Dataset Splits No Information is insufficient. The paper mentions evaluating performance and experimental configurations, but it does not explicitly provide specific details on how the dataset was split into training, validation, and test sets (e.g., percentages, sample counts, or methodology for the splits).
Hardware Specification No Information is insufficient. The paper does not provide any specific details regarding the hardware (e.g., CPU, GPU, memory) used to conduct the experiments.
Software Dependencies No Information is insufficient. The paper mentions the use of "the R package glmnet" but does not specify its version number or any other software dependencies with their versions.
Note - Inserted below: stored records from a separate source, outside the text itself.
Definition LoadSnapshot (filePath : string) (os : gmap string file)
    (ts : TagSystem) : TagSystem * error :=
  match os !! filePath with
  | None => (ts, Some "open: no such file or directory")
  | Some jsonData =>
      match json_Unmarshal jsonData with
      | None => (ts, Some "json: cannot unmarshal")
      | Some data => LoadSnapshot_loop (range _ data) ts
      end
  end.

(** The second loop of [RecoverFromRedis].  Each round starts with the
    slice [key[len(KeyPrefix):]]; on a key shorter than the prefix the
    method panics there, with the tags of the keys before it loaded.
    The result is the state, the errors collected, and the panic if
    there was one. *)
Fixpoint RecoverFromRedis_loop (rdb : Redis) (keys : list string)
    (errs : list string) (ts : TagSystem)
  : TagSystem * (list string * option string) :=
  match keys with
  | [] => (ts, (errs, None))
  | key :: keys =>
      match string_from (String.length (KeyPrefix (config ts))) key with
      | None => (ts, (errs, Some "runtime error: slice bounds out of range"))
      | Some tag =>
          match Get rdb key with
          | redis_Nil => RecoverFromRedis_loop rdb keys errs ts
          | redis_Err msg =>
              RecoverFromRedis_loop rdb keys
                (errs ++ ["tag " +:+ tag +:+ ": " +:+ msg]) ts
          | redis_Bytes data =>
              match loadBitmap tag data ts with
              | (ts, Some err) =>
                  RecoverFromRedis_loop rdb keys
                    (errs ++ ["tag " +:+ tag +:+ ": " +:+ err]) ts
              | (ts, None) => RecoverFromRedis_loop rdb keys errs ts
              end
          end
      end
  end.

Definition RecoverFromRedis (rdb : Redis) (ts : TagSystem)
  : TagSystem * completion :=
  let '(scanned, iterErr) := Scan rdb (KeyPrefix (config ts) +:+ "*") in
  let keys :=
    filter (λ key, key ≠ KeyPrefix (config ts) +:+ "_meta") scanned in
  match iterErr with
  | Some err => (ts, returned (Some ("redis scan failed: " +:+ err)))
  | None =>
      match RecoverFromRedis_loop rdb keys [] ts with
      | (ts, (errs, Some msg)) => (ts, panicked msg)
      | (ts, (errs, None)) =>
          if bool_decide (0 < length errs)
          then (ts, returned (Some "recover completed with errors"))
          else (ts, returned None)
      end
  end.

Definition LoadTagFromRedis (tag : string) (rdb : Redis) (ts : TagSystem)
  : TagSystem * error :=
  let key := KeyPrefix (config ts) +:+ tag in
  match Get rdb key with
  | redis_Nil => (ts, Some ("tag not found: " +:+ tag))
  | redis_Err msg => (ts, Some msg)
  | redis_Bytes data =>
      match loadBitmap tag data ts with
      | (ts, Some err) => (ts, Some ("deserialization failed: " +:+ err))
      | (ts, None) => (ts, None)
      end
  end.

(** *** The public surface

    Every exported method that can change the state of the model: the
    mutators and loaders change the index, the queries allocate their
    result.  ([HasTag], [GetTagCount], [GetAllTags], [SaveSnapshot] and
    [SaveToRedis] only read.)  A [RecoverFromRedis] that panics leaves
    the state it had reached, which is what a caller that recovers from
    the panic goes on with. *)
Inductive call :=
  | call_AddTag (objectID : N) (tag : string)
  | call_RemoveTag (objectID : N) (tag : string)
  | call_BatchAddTags (objectID : N) (tagList : list string)
  | call_BatchAddObjectsToTag (objectIDs : list N) (tag : string)
  | call_Query (tag : string)
  | call_QueryAnd (tagList : list string)
  | call_QueryOr (tagList : list string)
  | call_QueryNot (tag : string) (allObjects : gset N)
  | call_QueryNotInSystem (tag : string)
  | call_ComplexQuery (ops : list QueryOp)
  | call_QueryDifference (tag1 tag2 : string)
  | call_QueryXor (tag1 tag2 : string)
  | call_LoadSnapshot (filePath : string) (os : gmap string file)
  | call_RecoverFromRedis (rdb : Redis)
  | call_LoadTagFromRedis (tag : string) (rdb : Redis).

Definition exec (c : call) (ts : TagSystem) : TagSystem :=
  match c with
  | call_AddTag objectID tag => (AddTag objectID tag ts).1
  | call_RemoveTag objectID tag => (RemoveTag objectID tag ts).1
  | call_BatchAddTags objectID tagList => (BatchAddTags objectID tagList ts).1
  | call_BatchAddObjectsToTag objectIDs tag =>
      (BatchAddObjectsToTag objectIDs tag ts).1
  | call_Query tag => (Query tag ts).1
  | call_QueryAnd tagList => (QueryAnd tagList ts).1
  | call_QueryOr tagList => (QueryOr tagList ts).1
  | call_QueryNot tag all => (QueryNot tag all ts).1
  | call_QueryNotInSystem tag => (QueryNotInSystem tag ts).1
  | call_ComplexQuery ops => (ComplexQuery ops ts).1
  | call_QueryDifference tag1 tag2 => (QueryDifference tag1 tag2 ts).1
  | call_QueryXor tag1 tag2 => (QueryXor tag1 tag2 ts).1
  | call_LoadSnapshot filePath os => (LoadSnapshot filePath os ts).1
  | call_RecoverFromRedis rdb => (RecoverFromRedis rdb ts).1
  | call_LoadTagFromRedis tag rdb => (LoadTagFromRedis tag rdb ts).1
  end.

End durability.

(** A state is reachable when a sequence of public calls leads to it
    from [New]; each call may range over maps in an order of its own. *)
Inductive reachable `{Serialization} : TagSystem → Prop :=
  | reachable_New cfg : reachable (New cfg)
  | reachable_exec range c ts :
      go_range range → reachable ts → reachable (exec range c ts).

(** ** What the index holds *)

(** The observable index: each tag with the set its bitmap holds. *)
Definition index (ts : TagSystem) : gmap string (gset N) :=
  roaring.deref (heap ts) <$> tags ts.

(** The set held by [allObjects]. *)
Definition universe (ts : TagSystem) : gset N :=
  roaring.deref (heap ts) (allObjects ts).
(** * unixsocketqueue.py: lines read from a unix socket into a queue

    A shallow embedding of [src/unixsocketqueue.py] and the properties of
    its line reassembly, escape filtering, queue hand-off and socket
    lifecycle.

    Python values are embedded as follows.
    - A [str] is the list of its code points ([Text]); '\n' is 10, ESC is 27.
    - A [bytes] object is a [list byte].
    - An [io.StringIO] is its content together with the stream position.
    - The [multiprocessing.Queue] shared by the listener process and the
      polling caller is the list of the lines it holds, oldest first; it is
      threaded through every function that touches it.
    - Exceptions are values of [Exn]; a call that may raise returns a
      [Result]. *)

From Stdlib Require Import NArith Strings.Byte Strings.Ascii.
From stdpp Require Import base option list strings gmap.

Local Open Scope N_scope.

(** ** Text *)

(** A character is its code point. *)
Abbreviation Char := N (only parsing).
Abbreviation Text := (list N) (only parsing).

Definition NL : Char := 10.          (* "\n" *)
Definition ESC : Char := 27.         (* "\x1B" *)
Definition LBRACKET : Char := 91.    (* "[" *)

(** An ASCII literal as a [Text]. *)
Fixpoint txt (s : string) : Text :=
  match s with
  | EmptyString => []
  | String a s' => N_of_ascii a :: txt s'
  end.

(** [s.endswith("\n")] *)
Fixpoint endswith_nl (s : Text) : bool :=
  match s with
  | [] => false
  | [c] => c =? NL
  | _ :: s' => endswith_nl s'
  end.

(** [s.split("\n")]: the pieces between the separators; never empty. *)
Fixpoint split_nl (s : Text) : list Text :=
  match s with
  | [] => [[]]
  | c :: s' =>
      if c =? NL then [] :: split_nl s'
      else match split_nl s' with
           | [] => [[c]]
           | w :: ws => (c :: w) :: ws
           end
  end.

(** ** io.StringIO (newline="\n": no translation, lines end at '\n' only) *)

Module StringIO.

Record t : Type := mk { getvalue : Text; tell : nat }.

(** [io.StringIO()] *)
Definition new : t := mk [] 0.

(** [buf.seek(0)] *)
Definition seek0 (buf : t) : t := mk (getvalue buf) 0.

(** [buf.write(s)]: overwrites from the position on, extends the content
    as needed, pads with NUL when the position is beyond the end. *)
Definition write (s : Text) (buf : t) : t :=
  let v := getvalue buf in
  let p := tell buf in
  mk (take p v ++ replicate (p - length v)%nat 0 ++ s ++ drop (p + length s)%nat v)
     (p + length s)%nat.

(** The prefix of [s] up to and including the first '\n', or all of [s]. *)
Fixpoint upto_nl (s : Text) : Text :=
  match s with
  | [] => []
  | c :: s' => if c =? NL then [c] else c :: upto_nl s'
  end.

(** [buf.readline()]: the line read and the advanced stream. *)
Definition readline (buf : t) : Text * t :=
  let line := upto_nl (drop (tell buf) (getvalue buf)) in
  (line, mk (getvalue buf) (tell buf + length line)%nat).
(** ** Constants *)

(** [0.8] as a float64: 7205759403792794 * 2^-53. *)
Definition CONF_THRESHOLD : spec_float :=
  S754_finite false 7205759403792794 (-53).
Definition FILE_RAW : string := "data/raw/raw_annotations.csv".
Definition FILE_OUT : string := "data/processed/clean_training_dataset.jsonl".

(** [str(n)] for a natural number. *)
Definition str (n : nat) : string := NilEmpty.string_of_uint (Nat.to_uint n).

(** ** Tables with a header *)

(** A table as [read_csv] returns it: the column labels of the header and
    the rows.  The header need not have the four columns of the data
    model; a field of a row whose column the header lacks stands for no
    cell, and is never read before the lookup of the column raises. *)
Record Table := mkTable {
  columns : list string;
  rows : DataFrame
}.

(** [df[c]], [df.groupby(c)] and [grouped[c]] look the label [c] up among
    the columns and raise [KeyError] when it is absent. *)
Definition getitem (c : string) (df : Table) : IO unit :=
  if bool_decide (c ∈ columns df) then mret tt else raise.

(** The functions of the pipeline as [main] calls them, on tables with a
    header. *)
Module Frame.

(** [df[df["confidence_score"] >= threshold].copy()]: the selection keeps
    the columns. *)
Definition filter_by_confidence (df : Table) (threshold : spec_float)
  : IO Table :=
  getitem "confidence_score" df ;;
  mret {| columns := columns df;
          rows := filter_by_confidence (rows df) threshold |}.
(** ** Empty results *)

Lemma clearTimeout_In id w tm :
  In tm (Window.timers (Window.clearTimeout id w)) -> In tm (Window.timers w).
Proof.
  unfold Window.clearTimeout. destruct id as [i |]; cbn; [| auto].
  intros H. apply filter_In in H. tauto.
Qed.

Lemma no_empty_scan_scan f this w :
  no_empty_scan w -> no_empty_scan (snd (ActiveScan._scan f this w)).
Proof.
  intros [He Ht]. destruct (accepted f this w) as [result |] eqn:Ea.
  - destruct (scan_accepts f this w result Ea) as (_ & _ & Hq & _ & Hem & Hr & _).
    cbv zeta in *. split.
    + intros image. rewrite Hem. apply He.
    + intros tm image Hin. rewrite Hq in Hin.
      apply In_enqueue in Hin. destruct Hin as [-> | Hin].
      * cbn. intros E. injection E as E _. subst result. discriminate.
      * apply In_enqueue in Hin. destruct Hin as [-> | Hin]; [discriminate |].
        apply clearTimeout_In in Hin. apply Ht, Hin.
  - destruct (scan_rejects f this w Ea) as (_ & _ & Hq & _ & Hem). cbn in *.
    split.
    + intros image. rewrite Hem. apply He.
    + intros tm image. rewrite Hq. apply Ht.
Qed.

Lemma no_empty_scan_advance t this w :
  no_empty_scan w -> no_empty_scan (snd (ActiveScan.advance t this w)).
Proof.
  intros [He Ht]. destruct (advance_effect t this w) as (Hq & Hem & _).
  cbv zeta in *. split.
  - intros image. rewrite Hem. intros Hin. apply in_app_or in Hin.
    destruct Hin as [Hin | Hin]; [exact (He image Hin) |].
    apply scans_of_In in Hin.
    destruct Hin as (tm & r & i & Hin & Hc & E). injection E as <- <-.
    unfold ready_at in Hin. apply filter_In in Hin.
    exact (Ht tm image (proj1 Hin) Hc).
  - intros tm image. rewrite Hq. unfold waiting_at. intros Hin.
    apply filter_In in Hin. apply Ht, Hin.
Qed.

Lemma no_empty_scan_run (sched : list (Z * Frame)) :
  forall this w,
    no_empty_scan w -> no_empty_scan (snd (ActiveScan.run sched this w)).
Proof.
  unfold ActiveScan.run.
  induction sched as [| s sched IH]; intros this w H; cbn; [exact H |].
  destruct (ActiveScan.tick this w s) as [this1 w1] eqn:E. cbn.
  apply IH. unfold ActiveScan.tick in E.
  pose proof (no_empty_scan_advance (fst s) this w H) as H1.
  destruct (ActiveScan.advance (fst s) this w) as [this0 w0]. cbn in H1.
  pose proof (no_empty_scan_scan (snd s) this0 w0 H1) as H2.
  rewrite E in H2. exact H2.
Qed.

(** C9: a zero-status decode that assembles the empty string makes
    [analyze] return a result with empty text; the frame callback then leaves
    the duplicate check untouched, as it does when nothing was decoded; and
    no run of the loop ever emits, or schedules the emission of, a scan event
    with empty text. *)
Theorem empty_text_is_never_emitted :
  forall (sched : list (Z * Frame)) (f : Frame) (this : ActiveScan.t)
         (w : Window.t),
    (videoWidth f <> 0 ->
     Analyzer.has_buffer (ActiveScan._analyzer this) = true ->
     decode_status f = 0 ->
     fold_left Analyzer.decodeCallback (decode_chunks f)
       (Window.zxDecodeResult w) = Some ""%string ->
     fst (fst (Analyzer.analyze f (ActiveScan._analyzer this) w)) =
       Some (""%string, Analyzer.canvas_ (ActiveScan._analyzer this))) /\
    (decoded f this w = Some ""%string \/ decoded f this w = None ->
     accepted f this w = None /\
     same_suppressor (this, w) (ActiveScan._scan f this w)) /\
    (no_empty_scan w -> no_empty_scan (snd (ActiveScan.run sched this w))).
Proof.
  intros sched f this w. split; [| split].
  - intros Hw Hb Hs Hacc.
    destruct (analyze_decodes f (ActiveScan._analyzer this) w Hw Hb) as (H & _).
    cbv zeta in H. rewrite Hacc, Hs in H. cbn in H. rewrite H. reflexivity.
  - intros Hd.
    assert (Ha : accepted f this w = None).
    { unfold accepted. destruct Hd as [-> | ->]; reflexivity. }
    split; [exact Ha | apply scan_rejects, Ha].
  - apply no_empty_scan_run.
Qed.

Example analyze_empty_frame :
  fst (fst (Analyzer.analyze empty_frame
              (snd (fst (Analyzer.analyze empty_frame Analyzer.new
                           (Window.fresh "visible"))))
              (Window.fresh "visible")))
  = Some (""%string, Analyzer.mkCanvas (Some 2) (Some 2)).
Proof. reflexivity. Qed.
(** * pybeamer / pyradium: renderers, renderer cache and deployed files

    A shallow embedding of
      - [pybeamer/renderer/ExecRenderer.py]
      - [rewrite/pybeamer/renderer/LatexFormulaRenderer.py]
      - [pybeamer/PresentationRenderer.py] (class [RenderedPresentation])
    together with the properties of these programs that the design document
    of the renderer cache states.

    Python values are a small inductive type, dictionaries that are only
    looked up are finite maps, dictionaries whose insertion order matters are
    association lists, raised exceptions are the [Raise] case of a result
    type, and everything that leaves the process (spawning a program, the
    digest functions, [str] of a value, the JSON codec) is a field of a
    record of primitives that the embedded functions take as an argument.
    The file system of a rendered presentation is a state that the embedded
    functions pass on; it says which file a path names and when the
    operating system refuses an access. *)

From Stdlib Require Import ZArith List String Ascii Strings.Byte Lia.
From stdpp Require Import base option list sorting gmap strings pretty.

Set Warnings "-register-all".

Local Open Scope string_scope.
Local Open Scope Z_scope.

(** ** Python values, exceptions and results *)

Module Py.

(** The values that requests, results and decoded JSON documents hold.
    A [str] is a [string]; a [bytes] object is a list of bytes; a [dict]
    with [str] keys is an association list in insertion order.  There is no
    [float]: the numbers the embedded code receives are pixel counts. *)
Inductive pyval : Type :=
| PNone
| PBool (b : bool)
| PInt (z : Z)
| PStr (s : string)
| PBytes (bs : list byte)
| PList (l : list pyval)
| PTuple (l : list pyval)
| PDict (d : list (string * pyval)).
(** The body of [for k in graph.get(node, ())], with the recursive call
    abstracted as [rec]. *)
Fixpoint visit_all (rec : string → SortState → option SortState)
    (node : string) (ks : list string) (st : SortState) : option SortState :=
  match ks with
  | [] => Some st
  | k :: ks' =>
      match visited_nodes st !! k with
      | Some GRAY =>
          visit_all rec node ks'
            (mkSortState (ordered st) (unprocessed st) (visited_nodes st)
               ({[ (node, k) ]} ∪ removed_edges st))
      | Some BLACK => visit_all rec node ks' st
      | None =>
          match rec k (mkSortState (ordered st) (unprocessed st ∖ {[k]})
                         (visited_nodes st) (removed_edges st)) with
          | Some st' => visit_all rec node ks' st'
          | None => None
          end
      end
  end.

(** The nested function [dfs]; [None] when the fuel is used up. *)
Fixpoint dfs (fuel : nat) (node : string) (st : SortState) : option SortState :=
  match fuel with
  | O => None
  | S fuel' =>
      let st1 := mkSortState (ordered st) (unprocessed st)
                   (<[node := GRAY]> (visited_nodes st)) (removed_edges st) in
      match visit_all (dfs fuel') node (successors graph node) st1 with
      | Some st2 =>
          Some (mkSortState (node :: ordered st2) (unprocessed st2)
                  (<[node := BLACK]> (visited_nodes st2)) (removed_edges st2))
      | None => None
      end
  end.
Lemma drain_scalar_temp self (records : list Attrs) self' :
  (∀ kwargs, kwargs ∈ omap (kwargs_preprocessor (importer self)) records →
             has_list_value kwargs = false) →
  drain self records = Ok self' → _temp self' = _temp self.
Proof.
  revert self. induction records as [|kwargs_in records IH]; intros self Hall.
  - by intros [= <-].
  - cbn [drain].
    destruct (process_kwargs self kwargs_in) as [self1|e] eqn:Hp; [|done].
    cbn [mbind Res_bind]. intros Hd.
    pose proof (process_kwargs_handled _ _ _ Hp) as [Hi _].
    rewrite (IH self1); [|rewrite Hi|done].
    2:{ intros kw Hkw. apply Hall. cbn.
        destruct (kwargs_preprocessor (importer self) kwargs_in);
          [by right|done]. }
    clear Hd IH. unfold process_kwargs in Hp.
    destruct (kwargs_preprocessor (importer self) kwargs_in) as [kwargs|] eqn:Hk;
      [|by injection Hp as <-].
    rewrite (Hall kwargs) in Hp by (cbn; rewrite Hk; by left).
    destruct (take_idnumber self kwargs) as [[[idnumber kw'] self0]|e] eqn:Ht;
      [|done].
    cbn in Hp.
    destruct (make self0 idnumber kw') as [[ret self2]|e] eqn:Hm; [|done].
    cbn in Hp. injection Hp as <-.
    apply make_frame in Hm as (_ & _ & -> & _).
    unfold take_idnumber in Ht.
    destruct (kwargs !! "idnumber") as [[[| |s]| |]|]; try done;
      by injection Ht as <- <- <-.
Qed.

End DrainDispatch.
Definition datetime_now : M Z :=
  fun w => (Return (now env (clock_reads w)),
            mkWorld (files w) (trace w) (S (clock_reads w))).

Definition requests_get (url : string) : M response :=
  call (HttpGet url) ;;; lift (http_get env url).

(** requests' [Response.raise_for_status]: only 4xx and 5xx raise. *)
Definition raise_for_status (r : response) : M unit :=
  if (400 <=? status_code r) && (status_code r <? 500) then
    raise (HTTPError (status_code r)
             (pretty (status_code r) +:+ " Client Error: " +:+ reason r
                +:+ " for url: " +:+ resp_url r))
  else if (500 <=? status_code r) && (status_code r <? 600) then
    raise (HTTPError (status_code r)
             (pretty (status_code r) +:+ " Server Error: " +:+ reason r
                +:+ " for url: " +:+ resp_url r))
  else ret tt.

Definition response_json (r : response) : M json := lift (json_body r).

(** [with open(path, 'w') as file: json.dump(data, file)].  Opening
    truncates; a failure while writing leaves what was written so far. *)
Definition open_and_dump (path : string) (data : json) : M unit :=
  call (OpenForWrite path) ;;;
  match disk_write env path (dumps data) with
  | OpenFails e => raise e
  | WriteFails written e =>
      set_file path (String.substring 0 written (dumps data)) ;;; raise e
  | WriteOk => set_file path (dumps data)
  end.

Definition kr_get_password (service username : string) : M pyobj :=
  call (KeyringGetPassword service username) ;;;
  secret <- lift (keyring_get_password env service username) ;;
  ret (secret_obj secret).

(** The [GIS(url, username, password)] constructor. *)
Definition GIS (url username : string) (password : pyobj) : M pyobj :=
  call (GisConnect url username password) ;;;
  session <- lift (gis_connect env url username password) ;;
  ret (PyGIS session).

(** [gis.content.get(item_id)]. *)
Definition gis_content_get (gis : pyobj) (item_id : string) : M pyobj :=
  call (ContentGet gis item_id) ;;;
  found <- lift (content_get env gis item_id) ;;
  ret (item_obj found).

Definition FeatureLayerCollection_fromitem (item : pyobj) : M nat :=
  call (FromItem item) ;;; lift (fromitem env item).

(** [collection.manager.overwrite(path)]: returns a status, or raises. *)
Definition collection_manager_overwrite (coll : nat) (path : string) : M bool :=
  call (ManagerOverwrite coll path) ;;; lift (manager_overwrite env coll path).

(** [str(timedelta)] for a difference of [us] microseconds. *)
Definition zfill (width : nat) (s : string) : string :=
  String.concat EmptyString (repeat "0" (width - String.length s)) +:+ s.

Definition timedelta_str (us : Z) : string :=
  let days := us / 86400000000 in
  let rest := us mod 86400000000 in
  let seconds := rest / 1000000 in
  let microseconds := rest mod 1000000 in
  let mm := seconds / 60 in
  let ss := seconds mod 60 in
  let hh := mm / 60 in
  let mm := mm mod 60 in
  let s := pretty hh +:+ ":" +:+ zfill 2 (pretty mm) +:+ ":" +:+ zfill 2 (pretty ss) in
  let s := if days =? 0 then s
           else pretty days +:+ " day" +:+ (if Z.abs days =? 1 then EmptyString else "s")
                  +:+ ", " +:+ s in
  if microseconds =? 0 then s else s +:+ "." +:+ zfill 6 (pretty microseconds).

(** ** The script *)

Definition geojson_path : string :=
  fspath (truediv (truediv (truediv (WORKING_DIR env) "01 Projects and Data") "Data")
                  "Volcano.geojson").

Definition sign_in_to_gis (portal_url username : string) (password : pyobj) : M pyobj :=
  print ("Signing into " +:+ portal_url +:+ "...") ;;;
  gis <- GIS portal_url username password ;;
  print "Done." ;;;
  ret gis.

Definition get_portal_item (gis : pyobj) (item_id : string) : M pyobj :=
  try_except
    (portal_item <- gis_content_get gis item_id ;;
     if is_None portal_item
     then raise (Exception ("Portal item " +:+ item_id +:+ " not found"))
     else ret portal_item)
    is_Exception
    (fun e =>
       logging_error ("Failed to retrieve portal item: " +:+ str_exn e) ;;;
       raise e).

(** The [with requests.get(url=url) as response:] block of [ingest]. *)
Definition download (url : string) : M json :=
  response <- requests_get url ;;
  raise_for_status response ;;;
  response_json response.

Definition ingest : M pyobj :=
  url <- config_get "USGS" "url" ;;
  data <- try_except
            (download url)
            (fun ex => is_ChunkedEncodingError ex || is_RequestException ex)
            (fun ex =>
               logging_error ("Failed to download data: " +:+ str_exn ex) ;;;
               sys_exit 1) ;;
  print "Writing geojson..." ;;;
  open_and_dump geojson_path data ;;;
  print "Done." ;;;
  ret (PyPath geojson_path).

Definition replace_flayer (feature_layer_to_update : pyobj) (geojson_to_upload : string)
    : M pyobj :=
  print "Overwriting feature layer..." ;;;
  collection <- FeatureLayerCollection_fromitem feature_layer_to_update ;;
  collection_manager_overwrite collection geojson_to_upload ;;;
  print "Done." ;;;
  ret PyNone.
Lemma insert_desc_hdrel a x l :
  desc a x -> HdRel desc a l -> HdRel desc a (insert_desc x l).
Proof.
  intros Hax Hal. destruct l as [|y l]; simpl; [by constructor|].
  destruct (leb (key y) (key x)); constructor; [done|].
  by inversion Hal.
Qed.

Lemma insert_desc_sorted x l :
  Sorted desc l -> Sorted desc (insert_desc x l).
Proof.
  induction 1 as [|y l Hl IH Hy]; simpl; [by repeat constructor|].
  destruct (leb (key y) (key x)) eqn:E.
  - constructor; [by constructor|]. by constructor.
  - constructor; [done|]. apply insert_desc_hdrel; [|done].
    unfold desc. destruct (leb_total (key x) (key y)); congruence.
Qed.

Lemma sort_desc_sorted l : Sorted desc (sort_desc l).
Proof.
  induction l as [|x l IH]; simpl; [constructor|].
  by apply insert_desc_sorted.
Qed.

Hypothesis leb_trans :
  forall a b c, leb a b = true -> leb b c = true -> leb a c = true.

Lemma sort_desc_strongly_sorted l : StronglySorted desc (sort_desc l).
Proof.
  apply Sorted_StronglySorted; [|apply sort_desc_sorted].
  intros a b c Hab Hbc. unfold desc in *. eauto.
Qed.

(** Stability: among the elements that satisfy [P], a predicate that only
    looks at the key class a sort cannot split, the order is the input's.
    [P] is any predicate compatible with key equivalence. *)
Lemma insert_desc_filter (P : A -> bool) x l :
  (forall y, y ∈ l -> P y = true -> P x = true ->
     leb (key y) (key x) = true) ->
  List.filter P (insert_desc x l) = List.filter P (x :: l).
Proof.
  induction l as [|y l IH]; intros HP; simpl; [done|].
  destruct (leb (key y) (key x)) eqn:E; simpl; [done|].
  rewrite IH by (intros z Hz; apply HP; by right). simpl.
  destruct (P y) eqn:Py, (P x) eqn:Px; try done.
  rewrite HP in E; [done| by left |done|done].
Qed.

End Sort.

(** ** Sums of rationals *)

Definition Qsum (l : list Q) : Q := foldr Qplus 0%Q l.

Lemma Qsum_app l1 l2 : (Qsum (l1 ++ l2) == Qsum l1 + Qsum l2)%Q.
Proof.
  induction l1 as [|x l1 IH]; simpl; [lra|]. rewrite IH. lra.
Qed.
Experiment Setup Yes 6.1. Experimental Configuration: Minimum Duration: clinical encounter sequences from different patients might span across different time lengths. ...In our experiments, we consider two minimum duration thresholds: 0.5 year and 1 year. Maximum Time Difference: for TPSQR, in (1), τL determines the maximum time difference... In our experiments, we consider three maximum time differences: 0.5 year, 1 year, and 1.5 years. L = 3... Regularization Parameter: we use l1-regularization for TPSQR... We use L2-regularization for MSCCS... 50 regularization parameters are chosen for both TPSQR and MSCCS.